▼

Lemma insertChain_yields {F : Prop} fuel : forall chain bc, chain_inv bc -> batch bc chain -> F \/ (0 < fuel)%nat /\ rootless bc chain ->
  keeps_inv F bc (insertChain BlockHash DeriveSha bls verify execute coin stop Now evict appends write_closed fuel chain).
Proof.
  unfold keeps_inv. induction fuel as [|fuel IH]; intros chain bc H Hb HF; cbn [insertChain]; [ye; destruct HF as [|[? _]]; [done|lia]|]. ye. use (by apply stopped_yields). intros st bc1 [H1 S1]. pose proof (same_grows _ _ S1) as G1. destruct st; [by ye|]. ye.
  use (by apply keeps_turn). intros n bc2 [H2 S2]. assert (G2 : grows bc bc2) by (etransitivity; [exact G1|by apply same_grows]). ye. use (by apply (next_handed bc chain _ bc2)). intros [[it block] err] bc3 (-> & Hh & _).
  pose proof (handed_left _ _ _ _ _ _ Hh). ye. apply (yields_mono _ _ (fun r bc' => exists it' block' err', r = inl (it', block', err') /\ handed bc chain it' block' err' bc' /\ ChainDB_ bc' = ChainDB_ bc2)).
  { destruct (bool_decide _); ye; [|by eauto 10]. use (apply (skip_known_yields _ chain); [done|done|lia]). intros [[it' block'] err'] bc4 (Hh' & Ed & Hne). use (apply write_known_yields; [done|lia]). intros r bc5 [-> ->]. eauto 10. }
  intros r bc4 (it' & block' & err' & -> & Hh' & Ed). pose proof Hh' as (H4 & G4 & _). ye. assert (Hrest := import_rest_yields (F := F) chain (S (length chain)) it' block' err' bc bc4 Hb Hh' ltac:(lia)). pose proof (handed_left _ _ _ _ _ _ Hh') as Hl4.
  assert (Hqueue : yields F (r ← queue_future BlockHash DeriveSha bls Now evict (S (length chain)) (fun it err => (it_index it =? 0) || bool_decide (err = Some ErrUnknownAncestor)) it' block' err';
    match (r : insertIterator * option ChainError + Z * option ChainError) with inr r => mret r | inl (it, err) => mret (it_index it, err) end) bc4 (fun _ bc' => chain_inv bc' /\ grows bc bc')).
  { ye. use (apply (queue_future_yields chain); [done|done|lia]). intros [[? ?]|?] bc5 Hq; by ye. }
  assert (Hfail : forall e : ChainError, yields F (b ← (must block' : MC Blk); _ ← modify (fun bc => set_future (delete (Hash b) (futureBlocks bc)) bc); mret (it_index it', Some e)) bc4 (fun _ bc' => chain_inv bc' /\ grows bc bc')).
  { intros e. ye. apply yields_must. intros b _. ye. destruct (inv_done bc4 (Hash b) H4) as [H5 G5]. split; [done|by etransitivity]. }
  destruct err' as [e|]; [|by destruct block'; apply Hrest]. destruct block' as [b|].
  2: { destruct (_ || _); [apply Hqueue|]. destruct (bool_decide (e = ErrKnownBlock)); [apply Hrest|apply Hfail]. }
  destruct e; try (destruct (_ || _); [apply Hqueue|]; match goal with |- context [bool_decide (?e = ErrKnownBlock)] => destruct (bool_decide (e = ErrKnownBlock)) end; [apply Hrest|apply Hfail]).
  apply (insertSideChain_yields _ (fun HF bc chain H Hb => IH chain bc H Hb (or_introl HF)) chain); [done|done|]. destruct HF as [HF|[_ HF]]; [by left|right]. unfold rootless. by rewrite Ed, (sm_db _ _ S2), (sm_db _ _ S1).
Qed.

Lemma InsertChain_yields {F : Prop} fuel chain bc : chain_inv bc -> batch bc chain -> F \/ (0 < fuel)%nat /\ rootless bc chain ->
  keeps_inv F bc (InsertChain BlockHash DeriveSha bls verify execute coin stop Now evict appends write_closed fuel chain).
Proof. intros H Hb HF. unfold keeps_inv, InsertChain. destruct chain as [|b l]; [by ye|]. destruct (negb _); [by ye|]. by apply insertChain_yields. Qed.

Lemma newBlock_yields fuel b bc : chain_inv bc -> valid bc b -> sound (content b) -> keeps_inv True bc (newBlock BlockHash DeriveSha bls verify execute coin stop Now evict appends write_closed fuel b).
Proof.
  intros H Hv Hs. unfold keeps_inv, newBlock. ye. destruct (_ <? _); ye; [use (by apply addFutureBlock_yields)|use (apply InsertChain_yields; [done|by apply list.Forall_singleton|by left])].
  - intros e bc1 H1. by ye.
  - intros [z e] bc1 H1. by ye.
Qed.

Context (sorted : nat -> gmap Z Blk -> list Blk) (sorted_perm : forall n m, sorted n m ≡ₚ (map_to_list m).*2).

Lemma updateFutureBlocks_yields fuel bc : chain_inv bc -> keeps_inv True bc (updateFutureBlocks BlockHash DeriveSha bls verify execute coin stop Now evict appends write_closed sorted fuel).
Proof.
  intros H. unfold keeps_inv, updateFutureBlocks. ye. destruct (bool_decide _); [by ye|]. ye. use (by apply keeps_turn). intros n bc1 [H1 S1]. apply same_grows in S1. ye. apply yields_must. intros b0 _. destruct (_ <? _); [by ye|]. ye.
  use (apply InsertChain_yields; [done| |by left]).
  { apply (batch_grows _ _ _ S1). unfold batch. rewrite sorted_perm. rewrite list.Forall_fmap, list.Forall_forall. intros [h b] Hb%elem_of_map_to_list. by apply (ci_future _ H h). }
  intros [k e] bc2 [H2 G2]. assert (G : grows bc bc2) by by etransitivity. destruct e; [by ye|]. ye. apply yields_must. intros b _. ye.
  destruct (inv_future bc2 ∅ H2) as [H3 G3]; [intros h b'; by rewrite lookup_empty|]. split; [done|by etransitivity].
Qed.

▲

→ EXERCISE
Search the entries for the word "match", then gather every line that has it.

→ WRITTEN RESPONSE
    match (r : insertIterator * option ChainError + Z * option ChainError) with inr r => mret r | inl (it, err) => mret (it_index it, err) end) bc4 (fun _ bc' => chain_inv bc' /\ grows bc bc')).
  destruct e; try (destruct (_ || _); [apply Hqueue|]; match goal with |- context [bool_decide (?e = ErrKnownBlock)] => destruct (bool_decide (e = ErrKnownBlock)) end; [apply Hrest|apply Hfail]).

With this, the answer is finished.